Section 6231(a)(5) defines the term "affected item" as any item to the extent such item is affected by a partnership item. See also N.C.F. Energy Partners v. Commissioner, supra at 743-745; Maxwell v. Commissioner, supra at 792-793; sec. 301.6231(a)(5)-1T, Temporary Proced. & Admin. Regs., 52 Fed. Reg. 6790 (Mar. 5, 1987). Additions to tax and additional amounts under, among other sections, sections 6651, 6653(a), and 6661 are affected items. Sec. 301.6231(a)(5)-1T(d), Temporary Proced. & Admin. Regs., 52 Fed. Reg. 6790 (Mar. 5, 1987).

Section 6231(c)(2)

Pursuant to section 6231(c)(2), the Secretary has the authority to provide by regulation that certain items otherwise treated as partnership items are to be treated as nonpartnership items if the treatment of such items as partnership items would interfere with the effective and efficient enforcement of the Internal Revenue Code. See H. Conf. Rept. 97-760, at 610 (1982), 1982-2 C.B. 600, 667. The Secretary has determined that the treatment of items as partnership items with respect to a partner named as a debtor in a bankruptcy proceeding will interfere with such effective and efficient enforcement. Sec. 301.6231(c)-7T(a), Temporary Proced. & Admin. Regs., 52 Fed. Reg. 6793 (Mar. 5, 1987). That regulation provides as follows:

Bankruptcy. The treatment of items as partnership items with respect to a partner named as a debtor in a bankruptcy proceeding will interfere with the effective and efficient enforcement of the internal revenue laws. Accordingly, partnership items of such a partner arising in any partnership taxable year ending on or before the last day of the latest taxable year of the partner with respect to which the United States could file a claim for income tax due in the bankruptcy proceeding shall be treated as nonpartnership items as of the date the petition naming the partner as debtor is filed in bankruptcy.

Section 6231(a)(12)

Section 6231(a)(12) states that, except to the extent otherwise provided in regulations, a husband and wife who have a joint interest in a partnership shall be treated as one person. The regulations include community property in the definition of "joint interest". Sec. 301.6231(a)(12)-1T(a), Temporary Proced. & Admin. Regs., 52 Fed. Reg. 6793 (Mar. 5, 1987).

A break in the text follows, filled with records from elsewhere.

(** The validation loop of [long_from_string_base]: digits and
    underscores, the value of the digits read so far, their count, and
    whether the last character was '_'; [None] on a double underscore. *)
Fixpoint scan (s : text) (prev_us : bool) (acc nd : Z) : option (Z * Z * bool * text) :=
  match s with
  | [] => Some (acc, nd, prev_us, [])
  | c :: s' =>
      if c_isdigit c then scan s' false (acc * 10 + (c - 48)) (nd + 1)
      else if c =? 95 then (if prev_us then None else scan s' true acc nd)
      else Some (acc, nd, prev_us, s)
  end.

Inductive int_error : Type :=
| InvalidLiteral
| ExceedsDigitLimit (digits : Z).

Definition PY_LONG_MAX_STR_DIGITS_THRESHOLD : Z := 640.
Definition max_str_digits : Z := 4300.

Definition long_from_string_base (s : text) : result Z int_error :=
  if hd 0 s =? 95 then Err InvalidLiteral
  else
    match scan s false 0 0 with
    | None => Err InvalidLiteral
    | Some (v, nd, last_us, rest) =>
        if last_us then Err InvalidLiteral
        else if Nat.eqb (length rest) (length s) then Err InvalidLiteral
        else if negb (forallb c_isspace rest) then Err InvalidLiteral
        else if (PY_LONG_MAX_STR_DIGITS_THRESHOLD <? nd) && (0 <? max_str_digits)
                && (max_str_digits <? nd)
        then Err (ExceedsDigitLimit nd)
        else Ok v
    end.

Definition PyLong_FromString (s : text) : result Z int_error :=
  let '(sign, s') := take_sign (skip_space s) in
  v <- long_from_string_base s' ;; Ok (sign * v).

(** [int(s)] for a [str] [s]. *)
Definition py_int (s : text) : result Z int_error :=
  PyLong_FromString (transform_decimal_and_space s).

(** ** The device's printer of integers *)

Fixpoint digits_aux (fuel : nat) (n : Z) (acc : text) : text :=
  match fuel with
  | O => acc
  | S f =>
      let acc' := (48 + n mod 10) :: acc in
      if n <? 10 then acc' else digits_aux f (n / 10) acc'
  end.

Section 301.6231(a)(12)-1T, Temporary Proced. & Admin. Regs., 52 Fed. Reg. 6793 (Mar. 5, 1987), provides in full as follows:

(a) In general. For purposes of subchapter C of chapter 63 of the Code, spouses holding a joint interest in a partnership are treated as partners. Thus, both spouses are permitted to participate in administrative and judicial procedures. The term "joint interest" includes tenancies in common, joint tenancies, tenancies by the entirety, and community property.

(b) Notice and counting rules ≈ (1) In general. Except as provided in paragraph (b)(2) of this section, for purposes of applying section 6223 (relating to notice to partners of proceedings) and section 6231(a)(1)(B) (relating to the exception for small partnerships) spouses holding a joint interest in a partnership shall be treated as one person. Except as provided in paragraph (b)(2) of this section, the Service or the tax matters partner may send any required notice to either spouse.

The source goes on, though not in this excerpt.